◆ WORK TO COMPLETE ◆
If a line below contains the string "each", copy it out.

[Saved entries]
^^^^^^^^

(* ===== verification/UploadProofs.v ===== *)
(** * Uploads and listings

    Any number of machines upload entries at once, each as a pack and then a
    manifest.  No interleaving lists an entry whose pack is missing, and on a
    remote that can write create-only no object is ever replaced. *)

From S2P Require Import Prelude Strings Codec Format StoreIndex Store Remote RemoteLayout RemoteProofs.
#[local] Open Scope string_scope.
#[local] Open Scope Z_scope.

(** ** Object keys *)

Lemma join_remote_key_inj prefix a b : join_remote_key prefix a = join_remote_key prefix b -> a = b.
Proof.
  unfold join_remote_key. case_match; [done|]. rewrite !string_app_assoc. intros E.
  by apply string_app_inj in E as [_ ?].
Qed.
Lemma app_suffix_inj a b s : a ++ s = b ++ s -> a = b.
Proof.
  intros E. pose proof (f_equal (strip_suffix s) E) as Es.
  rewrite !(proj2 (strip_suffix_Some _ _ _) eq_refl) in Es. by simplify_eq.
Qed.
Lemma manifest_pack_distinct prefix k c k' c' :
  v3_manifest_key prefix k c <> v3_pack_key prefix k' c'.
Proof. intros E. by apply join_remote_key_inj in E. Qed.
Lemma app_prefix_inj p a b : p ++ a = p ++ b -> a = b.
Proof. intros E. by apply string_app_inj in E as [_ ?]. Qed.
Lemma manifest_key_spelling prefix k c :
  v3_manifest_key prefix k c = join_remote_key prefix ("v3/manifests/" ++ ((c ++ "/" ++ k) ++ ".json")).
Proof. unfold v3_manifest_key. by rewrite <- !string_app_assoc. Qed.
Lemma pack_key_spelling prefix k c :
  v3_pack_key prefix k c = join_remote_key prefix ("v3/packs/" ++ ((c ++ "/" ++ k) ++ ".tar.zst")).
Proof. unfold v3_pack_key. by rewrite <- !string_app_assoc. Qed.
(** Whatever the names, a manifest and a pack of the same spelling go
    together. *)
Lemma manifest_key_same prefix k c k' c' :
  v3_manifest_key prefix k c = v3_manifest_key prefix k' c' ->
  v3_pack_key prefix k c = v3_pack_key prefix k' c'.
Proof.
  rewrite !manifest_key_spelling, !pack_key_spelling.
  intros E%join_remote_key_inj%app_prefix_inj%app_suffix_inj. by rewrite E.
Qed.

Lemma all_bytes_no_slash p s :
  (forall b, p b = true -> byte_val b <> 47) -> all_bytes p s = true ->
  all_bytes (fun b => negb (Ascii.eqb b slash)) s = true.
Proof. intros Hp. apply all_bytes_impl. intros b Hb. by apply byte_ne_slash, Hp. Qed.
Lemma cache_key_no_slash k :
  is_valid_cache_key k = true -> all_bytes (fun b => negb (Ascii.eqb b slash)) k = true.
Proof.
  unfold is_valid_cache_key. intros Hk. bool_to_prop. eapply all_bytes_no_slash; [|done].
  cbn. unfold is_ascii_digit, between. intros b. lia.
Qed.

Abbreviation manifest_prefix prefix := (join_remote_key prefix (V3_ROOT ++ "/" ++ V3_MANIFESTS ++ "/")).
Lemma manifest_key_under prefix k c :
  v3_manifest_key prefix k c = manifest_prefix prefix ++ ((c ++ String slash k) ++ ".json").
Proof. by rewrite manifest_key_spelling, join_remote_key_app. Qed.

(** Listing reads back what an upload wrote, and nothing else. *)
Lemma parse_manifest_key_exact prefix key k c :
  parse_manifest_key (manifest_prefix prefix) key = Some (k, c) <->
  key = v3_manifest_key prefix k c /\ is_valid_cache_key k = true /\ is_valid_crate_name c = true.
Proof.
  unfold parse_manifest_key. split.
  - intros (s1 & H1%strip_prefix_Some & (s2 & H2%strip_suffix_Some & ([c' k'] & H3%rsplit_once_Some & H4)%bind_Some)
      %bind_Some)%bind_Some.
    case_match; [|done]. simplify_eq. bool_to_prop. by rewrite manifest_key_under.
  - intros (-> & Hk & Hc). rewrite manifest_key_under, strip_prefix_app. cbn [mbind option_bind].
    rewrite (proj2 (strip_suffix_Some _ _ _) eq_refl). cbn [mbind option_bind].
    rewrite rsplit_once_app by (by apply cache_key_no_slash). cbn [mbind option_bind]. by rewrite Hk, Hc.
Qed.

Lemma extend_keys_sound l m k c : extend_keys m l !! k = Some c -> (k, c) ∈ l \/ m !! k = Some c.
Proof.
  unfold extend_keys. revert m. induction l as [|[k' c'] l IH]; intros m; cbn [fold_left fst snd]; [by right|].
  intros [Hin|Hm]%IH; [left; by right|]. apply lookup_insert_Some in Hm as [[-> ->]|[_ Hm]]; [|by right].
  left. by left.
Qed.
Lemma extend_keys_complete l m k :
  is_Some (m !! k) \/ (exists c, (k, c) ∈ l) -> is_Some (extend_keys m l !! k).
Proof.
  unfold extend_keys. revert m. induction l as [|[k' c'] l IH]; intros m; cbn [fold_left fst snd].
  { intros [?|[c []%not_elem_of_nil]]; done. }
  intros Hor. apply IH. cbn. destruct (decide (k' = k)) as [->|Hne]; [left; by rewrite lookup_insert_eq|].
  rewrite lookup_insert_ne by done. destruct Hor as [?|[c [[= -> ->]|Hc]%elem_of_cons]]; [by left|done|right; eauto].
Qed.

(** ** Concurrent uploads *)

(** How far one upload is. *)
Inductive UploadPhase := PackPending | ManifestPending | Finished.
Record Uploader := { up_key : string; up_crate : string; up_pack : string; up_manifest : string; up_phase : UploadPhase }.
Definition set_phase (p : UploadPhase) (u : Uploader) : Uploader :=
  {| up_key := up_key u; up_crate := up_crate u; up_pack := up_pack u; up_manifest := up_manifest u;
     up_phase := p |}.

Section Uploads.
Context {W : Type} (backend : RemoteBackend W) `{!ObjectStore W} (prefix : string).

(** One request of some uploader, or an uploader that starts or gives up (a
    deadline, a crash) between its requests. *)
Inductive upload_step : W * gmap nat Uploader -> W * gmap nat Uploader -> Prop :=
| up_start w us i u :
    us !! i = None -> up_phase u = PackPending -> upload_step (w, us) (w, <[i := u]> us)
| up_put_pack w us i u w' r :
    us !! i = Some u -> up_phase u = PackPending ->
    put_immutable w (v3_pack_key prefix (up_key u) (up_crate u)) (up_pack u) = (w', r) ->
    upload_step (w, us) (w', <[i := set_phase (if is_ok r then ManifestPending else Finished) u]> us)
| up_put_manifest w us i u w' r :
    us !! i = Some u -> up_phase u = ManifestPending ->
    put_immutable w (v3_manifest_key prefix (up_key u) (up_crate u)) (up_manifest u) = (w', r) ->
    upload_step (w, us) (w', <[i := set_phase Finished u]> us)
| up_stop w us i u :
    us !! i = Some u -> upload_step (w, us) (w, <[i := set_phase Finished u]> us).

Lemma put_immutable_spec w key body w' r :
  put_immutable w key body = (w', r) ->
  (objects w' = objects w \/ objects w' = <[key := body]> (objects w)) /\
  (is_ok r = true -> is_Some (objects w' !! key)).
Proof.
  unfold put_immutable. destruct (b_put_if_absent w key body) as [w1 r1] eqn:Ec. apply create_law in Ec.
  destruct r1 as [[]|e].
  - intros [= <- <-]. destruct Ec as [_ ->]. rewrite lookup_insert_eq. split; [by right|eauto].
  - intros [= <- <-]. destruct Ec as [? ->]. split; [by left|done].
  - intros Hp. apply put_law in Hp. rewrite Ec in Hp. destruct r as [[]|e]; [|split; [done|by intros]].
    rewrite Hp, lookup_insert_eq. split; [by right|eauto].
  - intros [= <- <-]. split; [|done]. naive_solver.
Qed.
(** Where creation is supported, an object that is there stays as it is. *)
Lemma put_immutable_keeps w key body w' r :
  (forall w', b_put_if_absent w key body <> (w', Ok CreateUnsupported)) ->
  put_immutable w key body = (w', r) -> objects w ⊆ objects w'.
Proof.
  intros Hs. unfold put_immutable. destruct (b_put_if_absent w key body) as [w1 r1] eqn:Ec.
  pose proof (create_law _ _ _ _ _ Ec) as Hc. destruct r1 as [[]|e].
  - intros [= <- <-]. destruct Hc as [Hn ->]. by apply insert_subseteq.
  - intros [= <- <-]. by destruct Hc as [_ ->].
  - by destruct (Hs w1).
  - intros [= <- <-]. destruct Hc as [->|[Hn ->]]; [done|]. by apply insert_subseteq.
Qed.

(** Every manifest has its pack, and so has every uploader about to write one. *)
Record paired (c : W * gmap nat Uploader) : Prop := {
  paired_manifest : forall k n, is_Some (objects c.1 !! v3_manifest_key prefix k n) ->
    is_Some (objects c.1 !! v3_pack_key prefix k n);
  paired_pending : forall i u, c.2 !! i = Some u -> up_phase u = ManifestPending ->
    is_Some (objects c.1 !! v3_pack_key prefix (up_key u) (up_crate u));
}.
Lemma upload_step_paired c c' : upload_step c c' -> paired c -> paired c'.
Proof.
  intros Hs [Hm Hp]. destruct Hs as [w us i u Hi Hph|w us i u w' r Hi Hph Hput|w us i u w' r Hi Hph Hput|w us i u Hi];
    cbn in *.
  - split; cbn; [done|]. intros j v [[<- <-]|[_ Hj]]%lookup_insert_Some; [congruence|eauto].
  - apply put_immutable_spec in Hput as [Hw Hok].
    assert (forall k n, is_Some (objects w !! v3_pack_key prefix k n) -> is_Some (objects w' !! v3_pack_key prefix k n))
      as Hmono by (intros k n Hk; destruct Hw as [->| ->]; [done|]; apply lookup_insert_is_Some'; by right).
    split; cbn.
    + intros k n Hk. apply Hmono, Hm. destruct Hw as [E|E]; rewrite E in Hk; [done|].
      rewrite lookup_insert_ne in Hk; [done|]. intros Eq. by apply (manifest_pack_distinct _ _ _ _ _ (eq_sym Eq)).
    + intros j v [[<- <-]|[_ Hj]]%lookup_insert_Some; cbn; [|eauto]. destruct (is_ok r); [auto|done].
  - apply put_immutable_spec in Hput as [Hw _].
    assert (forall k n, is_Some (objects w !! v3_pack_key prefix k n) -> is_Some (objects w' !! v3_pack_key prefix k n))
      as Hmono by (intros k n Hk; destruct Hw as [->| ->]; [done|]; apply lookup_insert_is_Some'; by right).
    split; cbn.
    + intros k n Hk. destruct (decide (v3_manifest_key prefix k n = v3_manifest_key prefix (up_key u) (up_crate u)))
        as [E|Hne]; [rewrite (manifest_key_same _ _ _ _ _ E); eauto|].
      apply Hmono, Hm. destruct Hw as [E|E]; rewrite E in Hk; [done|]. by rewrite lookup_insert_ne in Hk.
    + intros j v [[<- <-]|[_ Hj]]%lookup_insert_Some; cbn; [done|eauto].
  - split; cbn; [done|]. intros j v [[<- <-]|[_ Hj]]%lookup_insert_Some; [done|eauto].
Qed.
Lemma upload_run_paired c c' : rtc upload_step c c' -> paired c -> paired c'.
Proof. intros Hr. induction Hr; eauto using upload_step_paired. Qed.

(** [upload_entry] is a run of these steps. *)
Context (pack : list (string * string) -> string) `{!JsonCodec EntryMeta} `{!RustValue V3Manifest}
  `{!JsonCodec V3Manifest}.
Lemma upload_entry_run deadline clock st w key crate_name w' r us i :
  us !! i = None ->
  upload_entry prefix pack deadline clock st w key crate_name = (w', r) ->
  exists us', rtc upload_step (w, us) (w', us').
Proof.
  intros Hi. unfold upload_entry.
  destruct (prepare_upload _ _ _ _ _ _ _) as [[packed manifest]|e]; [|intros [= <- <-]; eexists; reflexivity].
  set (u := {| up_key := key; up_crate := crate_name; up_pack := packed; up_manifest := manifest;
               up_phase := PackPending |}).
  destruct (put_immutable w (v3_pack_key prefix key crate_name) packed) as [w1 r1] eqn:E1.
  assert (rtc upload_step (w, us)
    (w1, <[i := set_phase (if is_ok r1 then ManifestPending else Finished) u]> (<[i := u]> us))) as Hrun.
  { eapply rtc_l; [by apply (up_start w us i u)|]. apply rtc_once. eapply up_put_pack; [by rewrite lookup_insert_eq|done|done]. }
  destruct r1 as [[]|e]; [|intros [= <- <-]; by eexists].
  destruct (deadline_io_check _ (uc_pack_put clock) _) as [[]|e]; [|intros [= <- <-]; by eexists].
  destruct (put_immutable w1 (v3_manifest_key prefix key crate_name) manifest) as [w2 r2] eqn:E2.
  assert (exists us', rtc upload_step (w, us) (w2, us')) as Hdone.
  { eexists. eapply rtc_r; [exact Hrun|]. eapply (up_put_manifest w1 _ i (set_phase ManifestPending u));
      [by rewrite lookup_insert_eq|done|done]. }
  by destruct r2; intros [= <- <-].
Qed.

(** Documented: the file keys under a prefix. *)
Definition list_law : Prop := forall w p l, b_list w p = Ok l ->
  forall key, key ∈ l <-> is_Some (objects w !! key) /\ starts_with p key = true.

(** C24. What the remote lists can be fetched.  From an empty remote, in every
    interleaving of uploads by any number of machines, some of which stop half
    way, the keys listed are exactly those whose manifest was uploaded, and each
    of them has its pack. *)
Theorem listed_entries_have_packs w0 w us m :
  list_law -> objects w0 = ∅ -> rtc upload_step (w0, ∅) (w, us) -> list_keys prefix w = Ok m ->
  (forall key c, m !! key = Some c ->
     is_valid_cache_key key = true /\ is_valid_crate_name c = true /\
     is_Some (objects w !! v3_manifest_key prefix key c) /\ is_Some (objects w !! v3_pack_key prefix key c)) /\
  (forall key c, is_valid_cache_key key = true -> is_valid_crate_name c = true ->
     is_Some (objects w !! v3_manifest_key prefix key c) -> is_Some (m !! key)).
Proof.
  intros Hlist H0 Hrun. unfold list_keys. intros Hm. inv_result. rename select (b_list _ _ = _) into Hl.
  pose proof (Hlist _ _ _ Hl) as Hkeys.
  assert (paired (w, us)) as [Hpair _].
  { eapply upload_run_paired; [exact Hrun|]. split; cbn; [intros k c; by rewrite H0, lookup_empty; intros []|done]. }
  split.
  - intros key c [Hin|?]%extend_keys_sound; [|by rewrite lookup_empty in *].
    apply list_elem_of_omap in Hin as (o & Ho & Hp%parse_manifest_key_exact).
    destruct Hp as (-> & Hk & Hc). apply Hkeys in Ho as [Ho _]. split_and!; auto.
  - intros key c Hk Hc Ho. apply extend_keys_complete. right. exists c. apply list_elem_of_omap.
    exists (v3_manifest_key prefix key c). split; [|by apply parse_manifest_key_exact].
    apply Hkeys. split; [done|]. rewrite manifest_key_under. apply starts_with_app. by eexists.
Qed.

Lemma upload_run_keeps c c' :
  (forall w key body w', b_put_if_absent w key body <> (w', Ok CreateUnsupported)) ->
  rtc upload_step c c' -> objects c.1 ⊆ objects c'.1.
Proof.
  intros Hs Hr. induction Hr as [|c1 c2 c3 Hstep Hr IH]; [done|].
  etrans; [|exact IH]. destruct Hstep; cbn; try done; eapply put_immutable_keeps; eauto.
Qed.
(** Uploaded objects are immutable: on a remote that supports create-only
    writes, no interleaving of uploads replaces or removes an object. *)
Theorem uploads_never_rewrite w us w' us' :
  (forall w key body w', b_put_if_absent w key body <> (w', Ok CreateUnsupported)) ->
  rtc upload_step (w, us) (w', us') -> objects w ⊆ objects w'.
Proof. apply upload_run_keeps. Qed.
End Uploads.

^^^^^^^^

◆ ANSWER SPACE ◆
    Any number of machines upload entries at once, each as a pack and then a
    way, the keys listed are exactly those whose manifest was uploaded, and each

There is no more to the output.